[[ EXERCISE INPUT, beginning ]]
Lemma aggValues_sorted floats strings locs : StronglySorted request_lt (aggValuesTable floats strings locs).
Proof.
  assert (H : forall A t (name : A -> string) l, StronglySorted request_lt (numbered t name l)).
  { intros A t name l. eapply SSorted_impl; [|apply numbered_sorted]. intros p q ?. by right. }
  unfold aggValuesTable. apply SSorted_app; [apply H|apply SSorted_app; [apply H..|]|].
  - intros p q Hp%numbered_code Hq%numbered_code. left. by rewrite Hp, Hq.
  - intros p q Hp%numbered_code [Hq%numbered_code|Hq%numbered_code]%elem_of_app; left; by rewrite Hp, Hq.
Qed.

Definition range_agg (s : AggSignalForRange) : AggSignal :=
  mkAggSignal (asr_SignalType s) (asr_SignalIndex s) zero_time (asr_ValueNumber s) (asr_ValueString s)
    (asr_ValueLocation s).

Lemma scatter_lookup rows i :
  default [] (scatterAggsByIndex rows !! i) = map range_agg (List.filter (fun s => asr_SegIndex s =? i) rows).
Proof.
  unfold scatterAggsByIndex.
  match goal with |- context [fold_left ?f rows ∅] => set (F := f) end.
  assert (H : forall m, default [] (fold_left F rows m !! i) =
    default [] (m !! i) ++ map range_agg (List.filter (fun s => asr_SegIndex s =? i) rows)).
  { induction rows as [|s rows IH]; intros m; cbn [fold_left List.filter]; [by rewrite app_nil_r|].
    rewrite IH. unfold F at 1. destruct (Z.eqb_spec (asr_SegIndex s) i) as [E|E].
    - rewrite E, lookup_insert_eq. simpl. by rewrite <- app_assoc.
    - by rewrite lookup_insert_ne. }
  rewrite H, lookup_empty. done.
Qed.

Definition range_of_key (subject : string) (ranges : list TimeRange) (floats : list FloatSignalArgs)
    (locs : loc_args) (rows : list agg_row) (k : group_key) : AggSignalForRange :=
  let '(seg, t, i) := k in
  let g := group_rows (seg_key ranges) rows k in
  mkAggSignalForRange seg (code_type t) i (floatCaseSQL floats t i g) (stringCaseSQL [] t i g) (agg_location locs t i g).

Definition seg_request (i : Z) (q : agg_request) : group_key := (i, q.1.1, q.1.2).

#[local] Instance gkey_antisymm : AntiSymm (=) (fun a b => gkey_leb a b = true).
Proof. intros a b. apply gkey_antisym. Qed.

Section batch.
Context (subject : string) (ranges : list TimeRange) (gf gt : Z) (floats : list FloatSignalArgs) (locs : loc_args).
Context (Ho : ordered_ranges ranges).
Context (Hg : Forall (fun r => gf <= From r /\ To r <= gt) ranges).

Definition batch_rows : list agg_row :=
  List.filter (fun j => 0 <=? (seg_key ranges j).1.1) (range_input lake subject ranges gf gt floats locs).

Lemma batch_key_request seg t x : (seg, t, x) ∈ group_keys (seg_key ranges) batch_rows ->
  exists n, (t, x, n) ∈ aggValuesTable floats [] locs.
Proof.
  intros (j & Hj & Ek)%elem_of_group_keys. unfold seg_key in Ek. injection Ek as _ <- <-.
  unfold batch_rows, range_input in Hj. apply elem_of_list_filter in Hj as [Hj _].
  apply elem_of_list_filter in Hj as [Hj _]. apply elem_of_agg_join in Hj as [_ Hq].
  by exists (sr_Name (j_row j)).
Qed.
[[ EXERCISE INPUT, end ]]
Each line of the records, from the opening one through the line holding "- rewrite E, lookup_insert_eq.", should be restated word for word, with nothing else in the answer.

# YOUR RESPONSE
Lemma aggValues_sorted floats strings locs : StronglySorted request_lt (aggValuesTable floats strings locs).
Proof.
  assert (H : forall A t (name : A -> string) l, StronglySorted request_lt (numbered t name l)).
  { intros A t name l. eapply SSorted_impl; [|apply numbered_sorted]. intros p q ?. by right. }
  unfold aggValuesTable. apply SSorted_app; [apply H|apply SSorted_app; [apply H..|]|].
  - intros p q Hp%numbered_code Hq%numbered_code. left. by rewrite Hp, Hq.
  - intros p q Hp%numbered_code [Hq%numbered_code|Hq%numbered_code]%elem_of_app; left; by rewrite Hp, Hq.
Qed.

Definition range_agg (s : AggSignalForRange) : AggSignal :=
  mkAggSignal (asr_SignalType s) (asr_SignalIndex s) zero_time (asr_ValueNumber s) (asr_ValueString s)
    (asr_ValueLocation s).

Lemma scatter_lookup rows i :
  default [] (scatterAggsByIndex rows !! i) = map range_agg (List.filter (fun s => asr_SegIndex s =? i) rows).
Proof.
  unfold scatterAggsByIndex.
  match goal with |- context [fold_left ?f rows ∅] => set (F := f) end.
  assert (H : forall m, default [] (fold_left F rows m !! i) =
    default [] (m !! i) ++ map range_agg (List.filter (fun s => asr_SegIndex s =? i) rows)).
  { induction rows as [|s rows IH]; intros m; cbn [fold_left List.filter]; [by rewrite app_nil_r|].
    rewrite IH. unfold F at 1. destruct (Z.eqb_spec (asr_SegIndex s) i) as [E|E].
    - rewrite E, lookup_insert_eq. simpl. by rewrite <- app_assoc.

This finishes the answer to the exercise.